===== RECORDS
(* ===== verification/Main.v ===== *)
(** The end of [kernel_main] ([kernel/src/main.rs]): after the self-tests the boot
    task spawns the page reaper and the two monitor tasks, and halts in a loop;
    from then on the timer schedules them. *)

From S2P Require Import Prelude Bytes X86 Frames Swap Vmm Task Sched Sync Ipc Security Console Fat Records Vfs Mount Loader Syscall Boot Children.

Section Main.
Context {T V : Type}.
(** The trampoline, the code of the three tasks, their stacks and addresses, and
    the address space of the boot task. *)
Context (tramp reaper_main ping_pong_a ping_pong_b base_r base_a base_b cur_cr3 lr la lb : Z).

Abbreviation machine := (Boot.machine (T := T) (V := V)).
Abbreviation bootm := (kmon machine boot_failure).

Definition spawn_new (base start prio l : Z) : bootm unit :=
  start_child l (fun m c => task_new tramp base cur_cr3 m c start prio None) ;;;
  kret tt.

(* main.rs:129-131 kernel_main *)
Definition start_background : bootm unit :=
  spawn_new base_r reaper_main (Z.of_nat NUM_QUEUES - 1) lr ;;;
  spawn_new base_a ping_pong_a 0 la ;;;
  spawn_new base_b ping_pong_b 0 lb.

(** ** Spawning *)

(** No identifier from the counter on is in use. *)
Definition ids_below (b : machine) : Prop := forall id l, k_table (kern b) !! id = Some l -> id < NEXT_TID (sy_counters (bm_sys b)).

Lemma spawn_new_spec idle (b : machine) base start prio l :
  kernel_ok idle (kern b) -> ids_below b -> fits 64 (NEXT_TID (sy_counters (bm_sys b)) + 1) -> k_tasks (kern b) !! l = None -> 0 <= prio < 8 -> 0 < base < 2 ^ 63 ->
  exists b' t, spawn_new base start prio l b = Some (Ok tt, b') /\ kernel_ok idle (kern b') /\ ids_below b' /\
    NEXT_TID (sy_counters (bm_sys b')) = NEXT_TID (sy_counters (bm_sys b)) + 1 /\ k_tasks (kern b') = <[l := t]> (k_tasks (kern b)) /\
    current (k_sched (kern b')) = current (k_sched (kern b)) /\ total_ticks (k_sched (kern b')) = total_ticks (k_sched (kern b)) /\
    runnable (k_sched (kern b')) ≡ₚ l :: runnable (k_sched (kern b)).
Proof.
  intros Hok Hids Hfit Hl Hp Hb. unfold spawn_new, start_child, kbind, kget, need, task_new. destruct (kernel_stack_some tramp base (sy_mem (bm_sys b)) start Hb) as (m1 & top & m2 & r & -> & Es). cbn [mbind option_bind]. rewrite Es. cbn [mbind option_bind].
  unfold pid_next, tid_next. cbn [NEXT_PID NEXT_TID]. set (t := mkTask _ _ _ _ _ _ _ _ _ _ _ _ _ _ _ _ _ _ _ _ _ _). fold (kern b).
  assert (Hfree : k_table (kern b) !! tid t = None) by (destruct (k_table (kern b) !! tid t) as [x|] eqn:E; [|done]; apply Hids in E; cbn in E; lia).
  destruct (spawn_ok idle (kern b) l t Hok Hl Hfree Hp eq_refl) as (k' & E & Hok'). destruct (spawn_effect _ _ _ _ (kp_sched _ _ (proj1 Hok)) (Hp : 0 <= priority t < 8) E) as (Et & Etb & _ & Ecur & Etot & Erun).
  unfold kret, kput. cbv beta iota zeta. change (sy_k (bm_sys b)) with (kern b). rewrite E. cbn. eexists _, t. split; [reflexivity|]. unfold ids_below. cbn [kern set_sys bm_sys put_counters put_mem put_k sy_k sy_counters NEXT_TID].
  rewrite (wrap_small 64 (_ + 1)) by exact Hfit. split_and!; [done| |done|done|done|done|done].
  intros id x Hx. rewrite Etb in Hx. apply lookup_insert_Some in Hx as [[<- _]|[_ Hx]]; [cbn; lia|]. apply Hids in Hx. lia.
Qed.

(** A runnable task that is not running is queued, and gets its turn. *)
Lemma runnable_runs idle k l :
  kernel_ok idle k -> l ∈ runnable (k_sched k) -> current (k_sched k) <> Some l -> total_ticks (k_sched k) + 764 + Z.of_nat (length (runnable (k_sched k))) < 2 ^ 32 ->
  exists n k', Z.of_nat n <= 764 + Z.of_nat (length (runnable (k_sched k))) /\ run_timer n k = Some k' /\ current (k_sched k') = Some l.
Proof.
  intros Hok Hl Hne Hn. destruct Hok as [Hpre (c & u & Hc & Hu & Hs)]. unfold runnable in *. rewrite Hc in *. apply elem_of_app in Hl as [Hl|Hl]; [apply list_elem_of_singleton in Hl as ->; done|].
  apply elem_of_concat in Hl as (p & q & Hp & Hl). apply list_elem_of_lookup in Hl as [i Hi]. pose proof (wait_bound_max k p i q l (kp_sched _ _ Hpre) Hp Hi) as Hb. rewrite length_app in *. cbn in Hn |- *.
  destruct (run_to_current idle (Z.to_nat (764 + Z.of_nat (length (concat (queues (k_sched k)))))) k p i q l) as (n & k' & Hn' & E & Hcl); [by split; [|exists c, u]|done|done|lia|lia|].
  exists n, k'. split_and!; [lia|done|done].
Qed.

(** ** Theorem *)

(** The background tasks run: on any state of the scheduler in which their addresses
    and identifiers are unused, spawning the reaper and the two monitor tasks
    does not panic, keeps the scheduler's invariant and the boot task running;
    and each of the three, the reaper on the lowest level included, gets the
    processor within 764 timer interrupts and one for each runnable task. *)
Theorem background_tasks_run (idle : Z) (b : machine) :
  kernel_ok idle (kern b) -> ids_below b -> fits 64 (NEXT_TID (sy_counters (bm_sys b)) + 3) ->
  NoDup [lr; la; lb] -> (forall l, l ∈ [lr; la; lb] -> k_tasks (kern b) !! l = None) ->
  0 < base_r < 2 ^ 63 -> 0 < base_a < 2 ^ 63 -> 0 < base_b < 2 ^ 63 -> 0 <= NEXT_TID (sy_counters (bm_sys b)) ->
  exists b', start_background b = Some (Ok tt, b') /\ kernel_ok idle (kern b') /\ current (k_sched (kern b')) = current (k_sched (kern b)) /\
    let n := Z.of_nat (length (runnable (k_sched (kern b)))) in
    total_ticks (k_sched (kern b)) + 767 + n < 2 ^ 32 ->
    forall l, l ∈ [lr; la; lb] -> exists m k', Z.of_nat m <= 767 + n /\ run_timer m (kern b') = Some k' /\ current (k_sched k') = Some l.
Proof.
  intros Hok Hids Hfit Hnd Hfree Hbr Hba Hbb H0. assert (Hd : lr <> la /\ lr <> lb /\ la <> lb) by (rewrite !NoDup_cons, !not_elem_of_cons in Hnd; tauto). destruct Hd as (D1 & D2 & D3).
  assert (F : forall l, l ∈ [lr; la; lb] -> k_tasks (kern b) !! l = None) by exact Hfree. unfold fits in Hfit.
  destruct (spawn_new_spec idle b base_r reaper_main (Z.of_nat NUM_QUEUES - 1) lr Hok Hids ltac:(unfold fits; lia) (F lr ltac:(left)) ltac:(unfold NUM_QUEUES; lia) Hbr) as (b1 & t1 & E1 & Hok1 & Hids1 & Hn1 & Et1 & Ec1 & Ett1 & Er1).
  destruct (spawn_new_spec idle b1 base_a ping_pong_a 0 la Hok1 Hids1 ltac:(unfold fits; lia)) as (b2 & t2 & E2 & Hok2 & Hids2 & Hn2 & Et2 & Ec2 & Ett2 & Er2); [rewrite Et1, lookup_insert_ne by done; apply F; right; left|lia|done|].
  destruct (spawn_new_spec idle b2 base_b ping_pong_b 0 lb Hok2 Hids2 ltac:(unfold fits; lia)) as (b3 & t3 & E3 & Hok3 & _ & _ & _ & Ec3 & Ett3 & Er3); [rewrite Et2, lookup_insert_ne, Et1, lookup_insert_ne by done; apply F; right; right; left|lia|done|].
  exists b3. split; [unfold start_background, kbind; by rewrite E1, E2, E3|]. split; [done|]. split; [congruence|]. intros n Hn l Hl.
  assert (Hrun : runnable (k_sched (kern b3)) ≡ₚ [lb; la; lr] ++ runnable (k_sched (kern b))) by (rewrite Er3, Er2, Er1; done). pose proof (Permutation_length Hrun) as Hlen. rewrite length_app in Hlen. cbn [length] in Hlen.
  destruct (runnable_runs idle (kern b3) l Hok3) as (m & k' & Hm & E & Hc).
  - rewrite Hrun. apply elem_of_app. left. revert Hl. rewrite !elem_of_cons. tauto.
  - rewrite Ec3, Ec2, Ec1. intros Hcl. destruct Hok as [_ (c & u & Hcu & Hu & _)]. rewrite Hcu in Hcl. injection Hcl as ->. rewrite F in Hu by done. done.
  - rewrite Ett3, Ett2, Ett1, Hlen. unfold n in Hn. lia.
  - exists m, k'. rewrite Hlen in Hm. unfold n. split_and!; [lia|done|done].
Qed.
End Main.

Lemma background_tasks_run_witness :
  exists (b b' : Boot.machine (T := gmap Z (Z * Z)) (V := flat)), start_background 0x5000 0x7000 0x8000 0x9000 0x100000 0x120000 0x140000 0x1000 0x80000 0x81000 0x82000 b = Some (Ok tt, b') /\
    exists n k', Z.of_nat n <= 769 /\ run_timer n (kern b') = Some k' /\ current (k_sched k') = Some 0x80000.
Proof.
  destruct (sched_init_some 0x5000 0x6000 0x40000 0x60000 0x1000 0x70000 0x71000 kernel_new ∅ (mkCounters 1 1)) as (k & m & c & E); [lia..|].
  destruct (small_machine_ready k m c no_frames CloneTest E ltac:(discriminate)) as [[R1 R2 R3 _ _ _] Ht]. set (b := small_machine k m c no_frames) in *.
  assert (Hc : c = mkCounters 3 3) by (assert (snd <$> sched_init 0x5000 0x6000 0x40000 0x60000 0x1000 0x70000 0x71000 kernel_new ∅ (mkCounters 1 1) = Some (mkCounters 3 3)) as Hs by (vm_compute; reflexivity); rewrite E in Hs; by injection Hs).
  assert (Hk : (fun x => (elements (dom (k_table x.1.1)), bool_decide (k_tasks x.1.1 !! 0x80000 = None /\ k_tasks x.1.1 !! 0x81000 = None /\ k_tasks x.1.1 !! 0x82000 = None))) <$>
     sched_init 0x5000 0x6000 0x40000 0x60000 0x1000 0x70000 0x71000 kernel_new ∅ (mkCounters 1 1) = Some ([2; 1], true)).
  { vm_compute. reflexivity. }
  rewrite E in Hk. injection Hk as Hdom Hfree. apply bool_decide_eq_true in Hfree as (F1 & F2 & F3).
  exists b. destruct (background_tasks_run 0x5000 0x7000 0x8000 0x9000 0x100000 0x120000 0x140000 0x1000 0x80000 0x81000 0x82000 0x71000 b) as (b' & Eb & _ & _ & Hrun).
  - exact R1.
  - intros id l Hl. apply elem_of_dom_2, elem_of_elements in Hl. change (k_table (kern b)) with (k_table k) in Hl. rewrite Hdom in Hl. change (sy_counters (bm_sys b)) with c. rewrite Hc. cbn. rewrite !elem_of_cons in Hl. destruct Hl as [->|[->|Hl]]; [reflexivity|reflexivity|exact (False_ind _ (not_elem_of_nil _ Hl))].
  - change (sy_counters (bm_sys b)) with c. rewrite Hc. split; [discriminate|reflexivity].
  - apply (bool_decide_unpack _). vm_compute. exact I.
  - intros l Hl. change (kern b) with k. rewrite !elem_of_cons in Hl. destruct Hl as [->|[->|[->|Hl]]]; [exact F1|exact F2|exact F3|exact (False_ind _ (not_elem_of_nil _ Hl))].
  - split; reflexivity.
  - split; reflexivity.
  - split; reflexivity.
  - change (sy_counters (bm_sys b)) with c. rewrite Hc. discriminate.
  - exists b'. split; [exact Eb|]. pose proof (Permutation_length R2) as Hlen. change (kern b) with k in *. cbv zeta in Hrun. rewrite Hlen, Ht in Hrun. destruct (Hrun eq_refl 0x80000 ltac:(left)) as (n & k' & Hn & Er & Hcur). exists n, k'. exact (conj Hn (conj Er Hcur)).
Defined.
==========
EXERCISE DETAILS
Using the records above, set down exactly the lines from the one with "intros id x" through the one with "kernel_ok idle k", inclusive, and nothing more.

ANSWER TO THIS TASK
  intros id x Hx. rewrite Etb in Hx. apply lookup_insert_Some in Hx as [[<- _]|[_ Hx]]; [cbn; lia|]. apply Hids in Hx. lia.
Qed.

(** A runnable task that is not running is queued, and gets its turn. *)
Lemma runnable_runs idle k l :
  kernel_ok idle k -> l ∈ runnable (k_sched k) -> current (k_sched k) <> Some l -> total_ticks (k_sched k) + 764 + Z.of_nat (length (runnable (k_sched k))) < 2 ^ 32 ->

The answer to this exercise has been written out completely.